Input material

════════════════════

(* ===== verification/FsBytes.v ===== *)
(** * Bytes of a block: bitmaps, arrays, inodes

    Reading back what the accessors of Fs.v store, and that a store leaves
    the bytes outside its range alone. *)

From Stdlib Require Import ZArith Lia Bool String.
From stdpp Require Import base gmap list strings functions.
From S2P Require Import Prelude Mem Spinlock Sleeplock Bio Log LogProof BlockStore Fs.

(** ** Bitmaps *)

Lemma bit_free_testbit d bi : 0 <= bi -> bit_free d bi = negb (Z.testbit (byte_at d (bi / 8)) (bi mod 8)).
Proof.
  intros Hb. unfold bit_free. set (x := byte_at d (bi / 8)). assert (0 <= bi mod 8 < 8) as Hm by (apply Z.mod_pos_bound; lia).
  set (k := bi mod 8) in *. destruct (Z.testbit x k) eqn:E; simpl.
  - apply Z.eqb_neq. intros H0. assert (Z.testbit (Z.land x (Z.shiftl 1 k)) k = false) as Hf by (rewrite H0; apply Z.bits_0).
    rewrite Z.land_spec, E, Z.shiftl_spec, Z.sub_diag in Hf by lia. done.
  - apply Z.eqb_eq, Z.bits_inj'. intros j Hj. rewrite Z.land_spec, Z.bits_0, Z.shiftl_spec by lia.
    destruct (decide (j = k)) as [->|Hne]; [by rewrite E|].
    destruct (decide (j < k)); [by rewrite (Z.testbit_neg_r 1), andb_false_r by lia|].
    rewrite (Z.bits_above_log2 1), andb_false_r; [done|lia|simpl; lia].
Qed.

Lemma testbit_mod256 x k : 0 <= k < 8 -> Z.testbit (x mod 256) k = Z.testbit x k.
Proof. intros. change 256 with (2 ^ 8). by rewrite Z.mod_pow2_bits_low by lia. Qed.

Lemma testbit_one k j : 0 <= k -> 0 <= j -> Z.testbit (Z.shiftl 1 k) j = bool_decide (j = k).
Proof.
  intros Hk Hj. rewrite Z.shiftl_spec by lia. destruct (decide (j = k)) as [->|Hne].
  - by rewrite Z.sub_diag, bool_decide_eq_true_2.
  - rewrite bool_decide_eq_false_2 by done. destruct (decide (j < k)); [apply Z.testbit_neg_r; lia|].
    apply Z.bits_above_log2; [lia|simpl; lia].
Qed.

Lemma bit_free_set d bi bj :
  0 <= bi -> bi / 8 < Z.of_nat (length d) -> 0 <= bj ->
  bit_free (set_bit d bi) bj = bit_free d bj && negb (bool_decide (bi = bj)).
Proof.
  intros Hi Hl Hj. rewrite !bit_free_testbit by done. unfold set_bit. rewrite byte_at_put by zdiv.
  assert (0 <= bj mod 8 < 8 /\ 0 <= bi mod 8 < 8) as [Hmj Hmi] by (split; apply Z.mod_pos_bound; lia).
  case_decide as E.
  - rewrite testbit_mod256, Z.lor_spec, testbit_one by lia. rewrite E.
    rewrite (bool_decide_ext (bj mod 8 = bi mod 8) (bi = bj)) by (split; [zdiv|congruence]).
    by destruct (Z.testbit _ _), (bool_decide _).
  - rewrite bool_decide_eq_false_2 by congruence. by rewrite andb_true_r.
Qed.

Lemma bit_free_clear d bi bj :
  0 <= bi -> bi / 8 < Z.of_nat (length d) -> 0 <= bj ->
  bit_free (clear_bit d bi) bj = bit_free d bj || bool_decide (bi = bj).
Proof.
  intros Hi Hl Hj. rewrite !bit_free_testbit by done. unfold clear_bit. rewrite byte_at_put by zdiv.
  assert (0 <= bj mod 8 < 8 /\ 0 <= bi mod 8 < 8) as [Hmj Hmi] by (split; apply Z.mod_pos_bound; lia).
  case_decide as E.
  - rewrite testbit_mod256, Z.land_spec, Z.lnot_spec, testbit_one by lia. rewrite E.
    rewrite (bool_decide_ext (bj mod 8 = bi mod 8) (bi = bj)) by (split; [zdiv|congruence]).
    by destruct (Z.testbit _ _), (bool_decide _).
  - rewrite bool_decide_eq_false_2 by congruence. by rewrite orb_false_r.
Qed.

Lemma length_set_bit d bi : length (set_bit d bi) = length d.
Proof. apply length_put_byte. Qed.
Lemma length_clear_bit d bi : length (clear_bit d bi) = length d.
Proof. apply length_put_byte. Qed.

(** ** 32-bit and 16-bit fields *)

Lemma rd32u_wr32 d off v :
  0 <= off -> off + 4 <= Z.of_nat (length d) -> rd32u (wr32 d off v) off = u32 v.
Proof.
  intros Ho Hl. unfold rd32u. rewrite !byte_at_wr32 by lia. repeat (case_decide; try lia). unfold u32. zdiv.
Qed.

Lemma rd32u_wr32_ne d off off' v :
  0 <= off -> off + 4 <= Z.of_nat (length d) -> 0 <= off' -> off + 4 <= off' \/ off' + 4 <= off ->
  rd32u (wr32 d off v) off' = rd32u d off'.
Proof.
  intros Ho Hl Ho' Hd. unfold rd32u. rewrite !byte_at_wr32 by lia. repeat (rewrite decide_False by lia). done.
Qed.

Lemma length_wr16 d off v : length (wr16 d off v) = length d.
Proof. unfold wr16. by rewrite !length_put_byte. Qed.

Lemma byte_at_wr16 d off v j :
  0 <= off -> off + 2 <= Z.of_nat (length d) -> 0 <= j ->
  byte_at (wr16 d off v) j =
    if decide (j = off) then v mod 256 else if decide (j = off + 1) then v / 256 mod 256 else byte_at d j.
Proof.
  intros Ho Hl Hj. unfold wr16. rewrite !byte_at_put by (rewrite ?length_put_byte; lia).
  repeat case_decide; try lia; done.
Qed.

Lemma rd16u_wr16 d off v : 0 <= off -> off + 2 <= Z.of_nat (length d) -> rd16u (wr16 d off v) off = v mod 2 ^ 16.
Proof. intros Ho Hl. unfold rd16u. rewrite !byte_at_wr16 by lia. repeat (case_decide; try lia). zdiv. Qed.

Lemma s16_mod v : s16 (v mod 2 ^ 16) = s16 v.
Proof. unfold s16. by rewrite Zplus_mod_idemp_l. Qed.

Lemma rd16_wr16 d off v : 0 <= off -> off + 2 <= Z.of_nat (length d) -> rd16 (wr16 d off v) off = s16 v.
Proof. intros. unfold rd16. by rewrite rd16u_wr16, s16_mod. Qed.

(** ** Ranges of bytes *)

(** [d] and [d'] agree on the bytes outside [off, off + n). *)
Definition same_outside (off n : Z) (d d' : list Z) : Prop :=
  length d' = length d /\ forall j, 0 <= j -> j < off \/ off + n <= j -> byte_at d' j = byte_at d j.

#[export] Instance same_outside_preorder off n : PreOrder (same_outside off n).
Proof.
  split; [by intros d|]. intros d1 d2 d3 [L1 H1] [L2 H2]. split; [congruence|]. intros j Hj Ho.
  by rewrite H2, H1.
Qed.

Lemma same_outside_weaken off n off' n' d d' :
  same_outside off n d d' -> off' <= off -> off + n <= off' + n' -> same_outside off' n' d d'.
Proof. intros [L H] ? ?. split; [done|]. intros j Hj Ho. apply H; lia. Qed.

Lemma wr16_outside d off v : 0 <= off -> off + 2 <= Z.of_nat (length d) -> same_outside off 2 d (wr16 d off v).
Proof.
  intros. split; [apply length_wr16|]. intros j Hj Ho. rewrite byte_at_wr16 by lia. by repeat (rewrite decide_False by lia).
Qed.

Lemma wr32_outside d off v : 0 <= off -> off + 4 <= Z.of_nat (length d) -> same_outside off 4 d (wr32 d off v).
Proof.
  intros. split; [apply length_wr32|]. intros j Hj Ho. rewrite byte_at_wr32 by lia. by repeat (rewrite decide_False by lia).
Qed.

Lemma rd16_outside off n d d' i :
  same_outside off n d d' -> 0 <= i -> i + 2 <= off \/ off + n <= i -> rd16 d' i = rd16 d i.
Proof. intros [_ H] Hi Ho. unfold rd16, rd16u. by rewrite !H by lia. Qed.

Lemma rd32u_outside off n d d' i :
  same_outside off n d d' -> 0 <= i -> i + 4 <= off \/ off + n <= i -> rd32u d' i = rd32u d i.
Proof. intros [_ H] Hi Ho. unfold rd32u. by rewrite !H by lia. Qed.

Lemma length_blit src : forall d off, length (blit d off src) = length d.
Proof. induction src as [|v src IH]; intros d off; simpl; [done|]. by rewrite IH, length_insert. Qed.

Lemma byte_at_blit src : forall d off j,
  0 <= off -> off + Z.of_nat (length src) <= Z.of_nat (length d) -> 0 <= j ->
  byte_at (blit d off src) j =
    if decide (off <= j < off + Z.of_nat (length src)) then byte_at src (j - off) else byte_at d j.
Proof.
  induction src as [|v src IH]; intros d off j Ho Hl Hj; cbn [blit length] in *; [by rewrite decide_False by lia|].
  rewrite IH by (rewrite ?length_insert; lia). destruct (decide (j = off)) as [->|Hne].
  - rewrite decide_False, decide_True by lia. unfold byte_at. rewrite Z.sub_diag, nth_lookup.
    by rewrite list_lookup_insert_eq by lia.
  - case_decide as E; [rewrite decide_True by lia|rewrite decide_False by lia].
    + unfold byte_at. by replace (Z.to_nat (j - off)) with (S (Z.to_nat (j - (off + 1)))) by lia.
    + unfold byte_at. rewrite !nth_lookup, list_lookup_insert_ne by lia. done.
Qed.

Lemma blit_outside d off src :
  0 <= off -> off + Z.of_nat (length src) <= Z.of_nat (length d) ->
  same_outside off (Z.of_nat (length src)) d (blit d off src).
Proof.
  intros. split; [apply length_blit|]. intros j Hj Ho. rewrite byte_at_blit by lia. by rewrite decide_False by lia.
Qed.

Lemma length_bytes_from d off n : length (bytes_from d off n) = Z.to_nat n.
Proof. unfold bytes_from. by rewrite length_fmap, length_seqZ. Qed.

Lemma byte_at_bytes_from d off n j : 0 <= j < n -> byte_at (bytes_from d off n) j = byte_at d (off + j).
Proof.
  intros Hj. unfold bytes_from. unfold byte_at at 1. rewrite nth_lookup, list_lookup_fmap.
  assert (seqZ off n !! Z.to_nat j = Some (off + j)) as ->; [|done]. apply lookup_seqZ. lia.
Qed.

(** ** Arrays and inodes *)

Lemma length_rd_array d off n : length (rd_array d off n) = n.
Proof. unfold rd_array. rewrite length_fmap, length_seqZ. lia. Qed.

Lemma rd_array_lookup d off n i : (i < n)%nat -> rd_array d off n !! i = Some (rd32u d (off + 4 * Z.of_nat i)).
Proof.
  intros Hi. unfold rd_array. rewrite list_lookup_fmap.
  assert (seqZ 0 (Z.of_nat n) !! i = Some (0 + Z.of_nat i)) as ->; [apply lookup_seqZ; lia|done].
Qed.

Lemma wr_array_outside l : forall d off,
  0 <= off -> off + 4 * Z.of_nat (length l) <= Z.of_nat (length d) ->
  same_outside off (4 * Z.of_nat (length l)) d (wr_array d off l).
Proof.
  induction l as [|v l IH]; intros d off Ho Hl; cbn [wr_array length] in *; [done|].
  assert (same_outside off 4 d (wr32 d off v)) as H1 by (apply wr32_outside; lia).
  etrans; [eapply same_outside_weaken; [exact H1|lia|lia]|].
  eapply same_outside_weaken; [apply IH; [lia|rewrite length_wr32; lia]|lia|lia].
Qed.

Lemma rd_wr_array l : forall d off i v,
  0 <= off -> off + 4 * Z.of_nat (length l) <= Z.of_nat (length d) -> l !! i = Some v ->
  rd32u (wr_array d off l) (off + 4 * Z.of_nat i) = u32 v.
Proof.
  induction l as [|w l IH]; intros d off i v Ho Hl Hi; cbn [wr_array length] in *; [done|]. destruct i as [|i].
  - injection Hi as ->. change (Z.of_nat 0) with 0. rewrite Z.mul_0_r, Z.add_0_r.
    rewrite (rd32u_outside (off + 4) (4 * Z.of_nat (length l)) (wr32 d off v)); [|apply wr_array_outside; rewrite ?length_wr32; lia|lia|lia].
    apply rd32u_wr32; lia.
  - replace (off + 4 * Z.of_nat (S i)) with (off + 4 + 4 * Z.of_nat i) by lia. apply IH; [lia|rewrite length_wr32; lia|done].
Qed.

(** An inode whose fields fit their C types. *)
Record dinode_ok (di : dinode) : Prop := {
  dk_type : -2 ^ 15 <= di_type di < 2 ^ 15;
  dk_major : -2 ^ 15 <= di_major di < 2 ^ 15;
  dk_minor : -2 ^ 15 <= di_minor di < 2 ^ 15;
  dk_nlink : -2 ^ 15 <= di_nlink di < 2 ^ 15;
  dk_size : 0 <= di_size di < 2 ^ 32;
  dk_len : length (di_addrs di) = 13%nat;
  dk_addrs : forall x, x ∈ di_addrs di -> 0 <= x < 2 ^ 32
}.

Lemma s16_small v : -2 ^ 15 <= v < 2 ^ 15 -> s16 v = v.
Proof. intros. unfold s16. rewrite Z.mod_small; lia. Qed.

Lemma wr_dinode_outside d off di :
  0 <= off -> off + sizeof_dinode <= Z.of_nat (length d) -> length (di_addrs di) = 13%nat ->
  same_outside off sizeof_dinode d (wr_dinode d off di).
Proof.
  unfold sizeof_dinode. intros Ho Hl Hlen. unfold wr_dinode.
  repeat (etrans; [|eapply same_outside_weaken; [first [apply wr_array_outside|apply wr32_outside|apply wr16_outside];
    rewrite ?length_wr32, ?length_wr16, ?Hlen; lia|lia|rewrite ?Hlen; lia]]). done.
Qed.

Lemma rd_wr_dinode d off di :
  0 <= off -> off + sizeof_dinode <= Z.of_nat (length d) -> dinode_ok di -> rd_dinode (wr_dinode d off di) off = di.
Proof.
  unfold sizeof_dinode. intros Ho Hl [D1 D2 D3 D4 D5 D6 D7]. unfold rd_dinode, wr_dinode.
  set (e1 := wr16 d off _). set (e2 := wr16 e1 _ _). set (e3 := wr16 e2 _ _). set (e4 := wr16 e3 _ _). set (e5 := wr32 e4 _ _).
  assert (length e1 = length d /\ length e2 = length d /\ length e3 = length d /\ length e4 = length d /\ length e5 = length d)
    as (L1 & L2 & L3 & L4 & L5) by (unfold e5, e4, e3, e2, e1; by rewrite ?length_wr32, !length_wr16).
  assert (same_outside (off + 12) 52 e5 (wr_array e5 (off + 12) (di_addrs di))) as O6.
  { change 52 with (4 * Z.of_nat 13). rewrite <- D6. apply wr_array_outside; rewrite ?D6, ?L5; lia. }
  assert (same_outside (off + 8) 4 e4 e5) as O5 by (apply wr32_outside; rewrite ?L4; lia).
  assert (same_outside (off + 6) 2 e3 e4) as O4 by (apply wr16_outside; rewrite ?L3; lia).
  assert (same_outside (off + 4) 2 e2 e3) as O3 by (apply wr16_outside; rewrite ?L2; lia).
  assert (same_outside (off + 2) 2 e1 e2) as O2 by (apply wr16_outside; rewrite ?L1; lia).
  rewrite (rd16_outside _ _ _ _ off O6), (rd16_outside _ _ _ _ (off + 2) O6), (rd16_outside _ _ _ _ (off + 4) O6),
    (rd16_outside _ _ _ _ (off + 6) O6), (rd32u_outside _ _ _ _ (off + 8) O6) by lia.
  rewrite (rd16_outside _ _ _ _ off O5), (rd16_outside _ _ _ _ (off + 2) O5), (rd16_outside _ _ _ _ (off + 4) O5),
    (rd16_outside _ _ _ _ (off + 6) O5) by lia.
  rewrite (rd16_outside _ _ _ _ off O4), (rd16_outside _ _ _ _ (off + 2) O4), (rd16_outside _ _ _ _ (off + 4) O4) by lia.
  rewrite (rd16_outside _ _ _ _ off O3), (rd16_outside _ _ _ _ (off + 2) O3) by lia.
  rewrite (rd16_outside _ _ _ _ off O2) by lia.
  unfold e5, e4, e3, e2. unfold e1 at 1. rewrite rd32u_wr32, !rd16_wr16 by (fold e1 e2 e3 e4; rewrite ?L1, ?L2, ?L3, ?L4; lia).
  fold e1 e2 e3 e4 e5. rewrite !s16_small, u32_small by lia. destruct di as [dt dm dn dl ds da]. simpl in *. f_equal.
  apply list_eq. intros i. destruct (decide (i < 13)%nat) as [Hi|Hi].
  - destruct (lookup_lt_is_Some_2 da i) as [v Hv]; [lia|]. rewrite rd_array_lookup, Hv by done. f_equal.
    rewrite (rd_wr_array da _ _ i v) by (rewrite ?L5; lia || done). apply u32_small, D7. by eapply list_elem_of_lookup_2.
  - rewrite !lookup_ge_None_2; [done|lia|rewrite length_rd_array; lia].
Qed.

════════════════════

Exercise
Could you reproduce, exactly, every line above from the line with "Proof. induction src" to the line with "by rewrite list_lookup_insert_eq by lia.", and no other line? Both ends count.

Result below
Proof. induction src as [|v src IH]; intros d off; simpl; [done|]. by rewrite IH, length_insert. Qed.

Lemma byte_at_blit src : forall d off j,
  0 <= off -> off + Z.of_nat (length src) <= Z.of_nat (length d) -> 0 <= j ->
  byte_at (blit d off src) j =
    if decide (off <= j < off + Z.of_nat (length src)) then byte_at src (j - off) else byte_at d j.
Proof.
  induction src as [|v src IH]; intros d off j Ho Hl Hj; cbn [blit length] in *; [by rewrite decide_False by lia|].
  rewrite IH by (rewrite ?length_insert; lia). destruct (decide (j = off)) as [->|Hne].
  - rewrite decide_False, decide_True by lia. unfold byte_at. rewrite Z.sub_diag, nth_lookup.
    by rewrite list_lookup_insert_eq by lia.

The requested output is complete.